Vous aurez remarqué que le résumé est volontairement vague. Je vous déconseille vivement de lire le résumé officiel avant de lire le roman si vous ne voulez pas vous gâcher une bonne part de l’intrigue ! 
Et on va donc tâcher d’évoquer ce roman sans en divulgâcher le point principal 🙂

C’est un début un peu laborieux que nous offre cet opus : quoi ? Mais que fait-il là, celui-là ? Qui est cette personne, déjà ? L’histoire est sans dessus-dessous, c’est à n’y rien comprendre. Une brève relecture de la fin du tome 2 s’impose, d’ailleurs…
Il faut donc quelques pages avant de comprendre ce qu’a fait l’auteur… Et là, on ne peut qu’admirer la façon dont elle triture la matière de son récit pour nous proposer un angle de vue radicalement différent et une perspective toute neuve !

Si le tome s’intitule Aylus, c’est plutôt Thya qui est au centre de l’histoire – et quelle histoire ! Aylus est là, bien sûr, mais il évolue en marge de ce que fait Thya – et sans trop en révéler, celle-ci est vraiment sur tous les fronts.
L’auteur a, à nouveau, réservé une évolution magistrale à ses personnages. Aylus, oncle de Thya et père adoptif d’Enoch, oracle lui aussi, se révèle enfin sous toutes ses facettes, dont certaines qu’on n’aurait pas soupçonnées. Aedon, de son côté, cède à ses travers de comploteurs et tente, une fois de plus, de mener la danse. Quant à Enoch et Thya, cette nouvelle perspective nous offre de belles découvertes, des revirements de positions, de nouveaux arrangements : c’est passionnant. Le roman fait également la part belle à un nouveau personnage, d’une importance capitale : l’Oracle Brûlée. Celle-ci tente, comme elle peut, de lier entre eux les fils du destin et entraîne assez vite le lecteur dans une spirale infernale mais néanmoins efficace.

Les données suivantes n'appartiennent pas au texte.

(** * VideoDownloaderBot: a shallow embedding of [main.py]

    The development follows the layout of the source file: helpers for
    the values Python hands around, the status reporter ([_safe_edit]),
    the progress calculator, the size planner with its range probe, the
    audio fitter, the decision gate of [_send_choice_ui], the callbacks
    ([on_cancel], [on_download_choice]) and the worker
    ([_download_and_send]), then the two readers of a message's text
    ([_extract_first_url], [get_text]).

    Conventions of the embedding.
    - A Python [int] is a [Z]; a Python [float] is an exact rational [Q]
      (finite values only; rounding of the binary representation is not
      modelled).  [int(x)] truncates toward zero.
    - A dictionary that is used as a map is a [gmap]; a dictionary that is
      used as a record (a format, a plan, a job) is a [Record] whose
      optional keys are [option] fields.
    - Mutable module-level state is threaded explicitly through a record
      [bot_state]; calls to the chat platform are appended to an outbox.
    - External collaborators (the network, the resolution library, the
      chat platform, the clock, the random id source) are parameters. *)

From Stdlib Require Import ZArith QArith Qround Lia List Bool Ascii String Sorted.
From stdpp Require Import base option list strings gmap pretty.

Local Open Scope string_scope.
Local Open Scope list_scope.
Local Open Scope Z_scope.

(** ** Python values *)

Module Py.

(** A number as [isinstance(x, (int, float))] sees it. *)
Inductive num : Type :=
| Int (z : Z)
| Float (q : Q).

Definition Qlt_bool (a b : Q) : bool := negb (Qle_bool b a).

(** [x > 0] *)
Definition positive (x : num) : bool :=
  match x with
  | Int z => 0 <? z
  | Float q => Qlt_bool 0 q
  end.

(** Truth value of a number: zero is false. *)
Definition truthy (x : num) : bool :=
  match x with
  | Int z => negb (z =? 0)
  | Float q => negb (Qeq_bool q 0)
  end.

(** [int(q)] on a float: truncation toward zero. *)
Definition trunc (q : Q) : Z := Z.quot (Qnum q) (Z.pos (Qden q)).

(** [int(x)] *)
Definition to_int (x : num) : Z :=
  match x with
  | Int z => z
  | Float q => trunc q
  end.

(** [float(x)] *)
Definition to_float (x : num) : Q :=
  match x with
  | Int z => inject_Z z
  | Float q => q
  end.

(** [isinstance(x, int)], with the value when it holds. *)
Definition as_int (x : option num) : option Z :=
  match x with
  | Some (Int z) => Some z
  | _ => None
  end.

(** [x or 0] for an optional number. *)
Definition or_zero (x : option num) : num :=
  match x with
  | Some v => if truthy v then v else Int 0
  | None => Int 0
  end.

(** Truth value of an optional string: [None] and [""] are false. *)
Definition str_truthy (s : option string) : bool :=
  match s with
  | Some EmptyString => false
  | Some _ => true
  | None => false
  end.

(** [str(x)] for an optional string. *)
Definition str_of (s : option string) : string :=
  match s with
  | Some v => v
  | None => "None"
  end.

(** [s.startswith(p)] *)
Definition startswith (p s : string) : bool := String.prefix p s.

End Py.

(** ** Configuration

    [MAX_SEND_BYTES] is read from the configuration module, which is not
    part of the source file; every definition that uses it takes it as a
    parameter. *)

Definition EDIT_INTERVAL_SEC : Q := 18 # 10.
Definition WORKERS : Z := 2.
Definition PENDING_TTL_SEC : Q := inject_Z (10 * 60).
Definition AUDIO_HEADROOM_BYTES : Z := 1500000.

(** ** [_fmt_bytes] *)

(** Rounding to the nearest integer, ties to even, as [f"{v:.1f}"] does on
    the exact value of [10 * v]. *)
Definition round_half_even (q : Q) : Z :=
  let f := Qfloor q in
  match Qcompare (q - inject_Z f) (1 # 2) with
  | Lt => f
  | Gt => f + 1
  | Eq => if Z.even f then f else f + 1
  end.

Definition units : list string := ["B"; "KB"; "MB"; "GB"].

(** The [while v >= 1024 and i < len(units) - 1] loop; it runs at most
    [len(units) - 1] times, which is the fuel given by [_fmt_bytes]. *)
Fixpoint fmt_scale (fuel : nat) (v : Q) (i : nat) : Q * nat :=
  match fuel with
  | O => (v, i)
  | S k =>
      if Qle_bool (inject_Z 1024) v && (i <? length units - 1)%nat
      then fmt_scale k (v / inject_Z 1024) (S i)
      else (v, i)
  end.
(* ===== verification/_CoqProject ===== *)
-Q . S2P
Prelude.v
Bitmap.v
Chain.v
Gdt.v
Malloc.v
CString.v
Process.v
Ticks.v
ProcessTypes.v
Ports.v
Interrupt.v
Keyboard.v
Frames.v
Paging.v
Vfs.v
Syscall.v
RBTree.v
RBTreeFacts.v
RBTreeDelete.v
Console.v
Block.v
Devfs.v
Pic.v
Ext4.v
Ext4Facts.v
Ext4Paths.v
User.v
UserFacts.v
Shell.v
ShellFacts.v
Installer.v
InstallerFacts.v
Kernel.v
KernelFacts.v
Lemma ends_ret {S A} (a : A) (s : S) (Q : A -> S -> Prop) : Q a s -> ends (mret a) s Q.
Proof. by exists s, a. Qed.

Lemma ends_mono {S A} (c : cmd S A) s (P Q : A -> S -> Prop) : ends c s P -> (forall a s', P a s' -> Q a s') -> ends c s Q.
Proof. intros (s' & a & Hc & HP) Hpq. exists s', a. auto. Qed.

(** Run the head of a sequence whose result is known. *)
Ltac cmd_simpl :=
  cbn [mbind mret cmd_mbind cmd_mret outcome_mbind outcome_mret gets modify lift deref].

(** ** Machine integers

    Values are integers in [Z]; [wrap w] is the reduction a store into an
    unsigned [w]-bit object performs, [s32] the reading of a 32-bit pattern as
    a signed [int]. *)
Definition wrap (w z : Z) : Z := z mod 2 ^ w.
Definition u8 (z : Z) : Z := z mod 256.
Definition u16 (z : Z) : Z := z mod 65536.
Definition u32 (z : Z) : Z := z mod 4294967296.
Definition s32 (z : Z) : Z := (z + 2147483648) mod 4294967296 - 2147483648.

Definition is_u8 (z : Z) : Prop := 0 <= z < 256.
Definition is_u16 (z : Z) : Prop := 0 <= z < 65536.
Definition is_u32 (z : Z) : Prop := 0 <= z < 4294967296.
(* ===== verification/Malloc.v ===== *)
(** * Kernel heap (src/kernel/memory/malloc.c, include/kernel/memory/malloc.h)

    The heap is the map from header addresses to [MemoryChunk] headers, as
    the code writes them. The free large chunks are the doubly linked list
    from [first]; each size class has a singly linked list of free small
    chunks. Each lock is a word that [acquire_lock] spins on: on one processor
    a lock found taken is never released, so that call [spin]s.

    The bound on each list walk is one more than the number of headers in the
    heap: a walk that is longer has met a header twice and never ends.
    [kernel_printf] lines only log and are left out. *)
From S2P Require Import Prelude Chain.

Definition MIN_ALLOC_SIZE : Z := 16.
Definition NUM_SIZE_CLASSES : Z := 7.
Definition size_classes : list Z := [16; 32; 64; 128; 256; 512; 1024].
(** Five 4-byte aligned fields. *)
Definition sizeof_MemoryChunk : Z := 20.

Record MemoryChunk := mkChunk {
  ck_next : Z; ck_prev : Z; ck_allocated : Z; ck_size : Z; ck_size_class : Z
}.

Record MemoryManager := mkManager {
  first : Z; free_lists : list Z; large_lock : Z; class_locks : list Z
}.

(** The manager [activate_memory_manager] points to (when [active] is true) and
    the headers in memory. *)
Record mstate := mkMstate {
  active : bool; manager : MemoryManager; chunks : gmap Z MemoryChunk
}.

Abbreviation M := (cmd mstate).

(** Field updates. *)
Definition set_next v c := mkChunk v (ck_prev c) (ck_allocated c) (ck_size c) (ck_size_class c).
Definition set_prev v c := mkChunk (ck_next c) v (ck_allocated c) (ck_size c) (ck_size_class c).
Definition set_allocated v c := mkChunk (ck_next c) (ck_prev c) (u8 v) (ck_size c) (ck_size_class c).
Definition set_size v c := mkChunk (ck_next c) (ck_prev c) (ck_allocated c) (u32 v) (ck_size_class c).
Definition set_size_class v c := mkChunk (ck_next c) (ck_prev c) (ck_allocated c) (ck_size c) (u8 v).
Definition zero_chunk : MemoryChunk := mkChunk 0 0 0 0 0.

Definition with_manager (f : MemoryManager -> MemoryManager) (s : mstate) : mstate :=
  mkMstate (active s) (f (manager s)) (chunks s).
Definition with_chunks (f : gmap Z MemoryChunk -> gmap Z MemoryChunk) (s : mstate) : mstate :=
  mkMstate (active s) (manager s) (f (chunks s)).

Definition set_first v m := mkManager v (free_lists m) (large_lock m) (class_locks m).
Definition set_free_lists v m := mkManager (first m) v (large_lock m) (class_locks m).
Definition set_large_lock v m := mkManager (first m) (free_lists m) v (class_locks m).
Definition set_class_locks v m := mkManager (first m) (free_lists m) (large_lock m) v.

(** Memory accesses. Reading or updating a field needs a header there; the
    stores that start a new header ([wr_header]) do not. *)
Definition rd (a : Z) : M MemoryChunk :=
  h ← gets chunks; lift (deref (h !! a)).
Definition wr (a : Z) (f : MemoryChunk -> MemoryChunk) : M unit :=
  c ← rd a; modify (with_chunks (insert a (f c))).
Definition wr_header (a : Z) (f : MemoryChunk -> MemoryChunk) : M unit :=
  h ← gets chunks;
  modify (with_chunks (insert a (f (default zero_chunk (h !! a))))).

Definition get_first : M Z := gets (fun s => first (manager s)).
Definition put_first (v : Z) : M unit := modify (with_manager (set_first v)).
Definition get_free_list (i : Z) : M Z :=
  l ← gets (fun s => free_lists (manager s)); lift (deref (zget l i)).
Definition put_free_list (i v : Z) : M unit :=
  l ← gets (fun s => free_lists (manager s));
  l' ← lift (deref (zset l i v)); modify (with_manager (set_free_lists l')).

(** The walk bound. *)
Definition walk_fuel : M nat := gets (fun s => S (size (chunks s))).

(** acquire_lock / release_lock on the large lock and on a class lock. *)
Definition acquire_large : M unit :=
  l ← gets (fun s => large_lock (manager s));
  if decide (l = 0) then modify (with_manager (set_large_lock 1)) else spin.
Definition release_large : M unit := modify (with_manager (set_large_lock 0)).
Definition acquire_class (i : Z) : M unit :=
  ls ← gets (fun s => class_locks (manager s));
  l ← lift (deref (zget ls i));
  if decide (l = 0) then
    ls' ← lift (deref (zset ls i 1)); modify (with_manager (set_class_locks ls'))
  else spin.
Definition release_class (i : Z) : M unit :=
  ls ← gets (fun s => class_locks (manager s));
  ls' ← lift (deref (zset ls i 0)); modify (with_manager (set_class_locks ls')).

(** for (size_t i = 0; i < NUM_SIZE_CLASSES; i++) if (size <= size_classes[i]) return i; *)
Fixpoint size_class_loop (size i : Z) (classes : list Z) : Z :=
  match classes with
  | [] => NUM_SIZE_CLASSES
  | c :: classes' => if decide (size <= c) then i else size_class_loop size (i + 1) classes'
  end.
Definition get_size_class_index (size : Z) : Z := size_class_loop size 0 size_classes.

(** The best-fit scan of the large list. *)
Fixpoint best_fit_loop (fuel : nat) (size best_fit current : Z) : M Z :=
  match fuel with
  | O => spin
  | S fuel' =>
      if decide (current = 0) then mret best_fit else
      ck ← rd current;
      best_fit ←
        (if decide (ck_allocated ck = 0 /\ size <= ck_size ck) then
           if decide (best_fit = 0) then mret current else
           bk ← rd best_fit;
           if decide (ck_size ck < ck_size bk) then mret current else mret best_fit
         else mret best_fit);
      best_fit_loop fuel' size best_fit (ck_next ck)
  end.

(** Remove [best_fit] from the doubly linked list. *)
Definition unlink_chunk (best_fit : Z) : M unit :=
  bf ← rd best_fit;
  (if decide (ck_prev bf <> 0) then wr (ck_prev bf) (set_next (ck_next bf))
   else put_first (ck_next bf));;
  bf ← rd best_fit;
  (if decide (ck_next bf <> 0) then wr (ck_next bf) (set_prev (ck_prev bf)) else mret tt).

Comme dans les autres volumes, la question de la religion est primordiale, d’autant qu’on assiste ici à un léger renversement. Autant les premiers volumes montraient combien la religion chrétienne a bridé toute spontanéité et toute manifestation du folklore païen, autant là on voit combien une trop grande importance accordée aux devins peut s’avérer néfaste. C’est absolument passionnant, car cela questionne beaucoup le rapport à la spiritualité.
De même, comme dans les volumes précédents, la part belle est laissée au voyage. Dans le premier volume, Thya s’échinait sur les routes de l’empire ; ensuite, elle visitait l’Orient ; cette fois, elle part pour Britannia, lieu qui va laisser à l’auteur toute latitude pour faire appel à un folklore bien ancré et fort différent des deux précédents opus.
Cette fois, donc, il faudra compter avec le Sidh et ses redoutables habitants : dullahans, kelpies et autres sylvains locaux s’invitent dans les chapitres (et s’ajoutent à ceux rencontrés précédemment), instaurant une ambiance confinant au mystique et toujours un peu sombre. Et plus les chapitres avancent, plus on se sent comme oppressé par cette ambiance sombre, fantastique, un peu onirique – la preuve que tout, dans ce roman, fonctionne à merveille. De plus, alors que l’on est toujours dans l’empire romain, on perçoit combien cette entité englobait de peuples et de cultures différents : difficile, au contact des Pictes et du petit peuple celte de toujours sentir l’influence de l’imperator. Malgré l’aspect foncièrement surnaturel de l’univers, cette réalité historique est parfaitement palpable.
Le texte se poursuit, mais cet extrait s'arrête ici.